Stanworth sat on San Quentin's death row for seven years. Then everything changed.
"The first step was when the California Supreme Court and U.S. Supreme Court determined that the death penalty was unconstitutional," Uncommon Law's Keith Whattley said.
That meant, by the mid-1970s, 174 death row inmates had their sentences reduced to life in prison. At the time, California did not have life without parole, so all were eligible for release.
Besides Stanworth, the group included Charles Manson and Sirhan Sirhan, who murdered Robert Kennedy in 1968. Manson and Sirhan were not released, but Stanworth and 50 others were eventually set free.
Among them was Robert Massie, who was convicted of murder in 1965 and sentenced to death. In 1978 he was paroled; eight months later, he murdered a San Francisco liquor store owner. In 2001, after the death penalty was reinstated, Massie was executed.
"Even if they're rehabilitated, they've already done something that can't be undone," Parents of Murdered Children spokesperson misty Foster said. "Those people are never coming back, so how do say their life is only worth 20 or 25 years?"
Stanworth was released in 1990. The parole board cited his good behavior and "excellent work record." Stanworth settled in Vallejo, re-married and lived a quiet life in a gated golf course community where some neighbors even knew of his past.
"I figured he had paid for his mistakes according to the law," neighbor Irving Vanderberg said.
But on Jan. 11, Vallejo police arrested Stanworth for killing his 90-year-old mother Nellie Stanworth at his home.
While the Stanworth case and a handful of others are certainly troubling, they are also the exception when it comes to death row inmates and convicted murderers who've been granted parole.
"I think it's hard for the public to grasp this," UC Berkeley Death Penalty Clinic Director Elisabth Semel said. "People who've been convicted of murder have a better rate of success, that is a lower recidivism rate, than individuals who commit other types of crimes."
A 2011 Stanford study found the recidivism rate for paroled murderers is less than 1 percent, much lower than the 49 percent rate for California parolees.
Keith Wattley is an Oakland attorney who represents lifers in prison, many of them murderers.
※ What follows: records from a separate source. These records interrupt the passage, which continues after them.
(** Two ways of cutting the same list: the longer first part extends the
    shorter one. *)
Lemma app_eq_prefix (A : Type) (u u' x y : list A) :
  u ++ x = u' ++ y -> List.length u' <= List.length u ->
  exists w, u = u' ++ w /\ y = w ++ x.
Proof.
  revert u'; induction u as [| a u IH]; intros [| b u'] H Hl; simpl in *.
  - exists []; auto.
  - lia.
  - exists (a :: u); auto.
  - injection H as <- H. destruct (IH u' H) as (w & -> & ->); [lia |].
    exists w; auto.
Qed.

Section MarkerPattern.

Variable mk : JSString.

Lemma closing_length (a : JSString) (j : nat) :
  closing mk a = Some j -> j + List.length mk <= List.length a.
Proof.
  revert j; induction a as [| x t IH]; intros j; simpl.
  - destruct (prefixb mk []) eqn:E; [| discriminate].
    intros [= <-]. apply prefixb_true in E. destruct mk; simpl in *; [lia | discriminate].
  - destruct (prefixb mk (x :: t)) eqn:E.
    + intros [= <-]. apply prefixb_true in E.
      apply (f_equal (@List.length _)) in E. rewrite length_app in E. simpl in *; lia.
    + destruct (dot x); [| discriminate].
      destruct (closing mk t) as [j' |]; simpl; [| discriminate].
      intros [= <-]. specialize (IH j' eq_refl). lia.
Qed.

Lemma closing_sound (a : JSString) (j : nat) :
  closing mk a = Some j ->
  a = firstn j a ++ mk ++ skipn (j + List.length mk) a /\
  forallb dot (firstn j a) = true.
Proof.
  revert j; induction a as [| x t IH]; intros j; simpl.
  - destruct (prefixb mk []) eqn:E; [| discriminate].
    intros [= <-]. apply prefixb_true in E. simpl; auto.
  - destruct (prefixb mk (x :: t)) eqn:E.
    + intros [= <-]. apply prefixb_true in E. simpl; auto.
    + destruct (dot x) eqn:Ex; [| discriminate].
      destruct (closing mk t) as [j' |]; simpl; [| discriminate].
      intros [= <-]. destruct (IH j' eq_refl) as [H1 H2].
      simpl. rewrite Ex, H2. split; [f_equal; exact H1 | reflexivity].
Qed.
He says several factors contribute to their success if they are released, much of it based on what they do, while behind bars.
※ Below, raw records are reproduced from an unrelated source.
Definition Run (flags : RootFlags.t) : run :=
  match getClient with
  | Some err => mkRun (mkOutcome (Some err) "" "") None
  | None =>
      match resolveOutputMode with
      | Failed err => mkRun (mkOutcome (Some err) "" "") None
      | Ok modeJSON =>
          (* Get account info *)
          match clientMe with
          | Failed err =>
              mkRun (mkOutcome (Some err) "" (Errfmt.Format GetResourceType (Some err)))
                None
          | Ok me =>
              (* Get stored email from auth *)
              let storedEmail := GetAuthenticatedEmail (RootFlags.Client flags) in
              (* Try to find matching teammate *)
              let teammate :=
                match clientListTeammates with
                | Ok teammates => findTeammate storedEmail teammates
                | Failed _ => None
                end in
              if modeJSON then
                mkRun (mkOutcome WriteJSON "" "") (Some (me, teammate))
              else
                (* Show account info *)
                let out := Sprintf (lit "Account:   %s\n") [VString (Me.ID me)] in
                (* Show teammate info if found *)
                let out :=
                  match teammate with
                  | Some t =>
                      let out := out ++ Sprintf (lit "Teammate:  %s\n")
                                          [VString (Teammate.ID t)] in
                      let out := out ++ Sprintf (lit "Email:     %s\n")
                                          [VString (Teammate.Email t)] in
                      let out := out ++ Sprintf (lit "Username:  %s\n")
                                          [VString (Teammate.Username t)] in
                      let out := out ++ Sprintf (lit "Name:      %s %s\n")
                                          [VString (Teammate.FirstName t);
                                           VString (Teammate.LastName t)] in
                      out ++ Sprintf (lit "Admin:     %v\n")
                               [VString (FormatBool (Teammate.IsAdmin t))]
                  | None =>
                      if negb (String.eqb storedEmail "")
                      then out ++ Sprintf (lit "Email:     %s (stored)\n")
                                    [VString storedEmail]
                      else out
                  end in
                mkRun (mkOutcome None out "") None
          end
      end
  end.

End Run.
End WhoamiCmd.

End Cmd.

(** * Properties *)

Import Go Api.

(** ** Strings *)

Lemma HasPrefix_app (p s : string) : HasPrefix (p ++ s) p = true.
Proof.
  induction p as [|a p IH]; simpl.
  - reflexivity.
  - rewrite Ascii.eqb_refl. exact IH.
Qed.

Lemma Contains_app_r (a s sub : string) :
  Contains s sub = true -> Contains (a ++ s) sub = true.
Proof.
  intros H. induction a as [|c a IH]; simpl.
  - exact H.
  - rewrite IH. apply orb_true_r.
Qed.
"Decades of self-help and therapy programs, dealing with addictions and alcoholism from the past and finding support going forward," he said.
According to the California Department of Corrections, of the 107 death row inmates in Stanworth's "class of '72," 42 were paroled. Twelve of them committed new felonies.
Some worry the exceptions, like Stanworth's case, will prompt lawmakers to overreact by passing new laws to keep prisoners behind bars a lot longer. But those who've been touched by the violence of men like Stanworth say a sentence is a sentence.
"I know they don't have a lot of rooms there for them, but when they're that bad, put them in a 6 by 10 foot cage and forget about them; they're animals," Caree Collison's family member said.
Stanworth is awaiting trial for the murder of his mother. If convicted, he could receive the death penalty.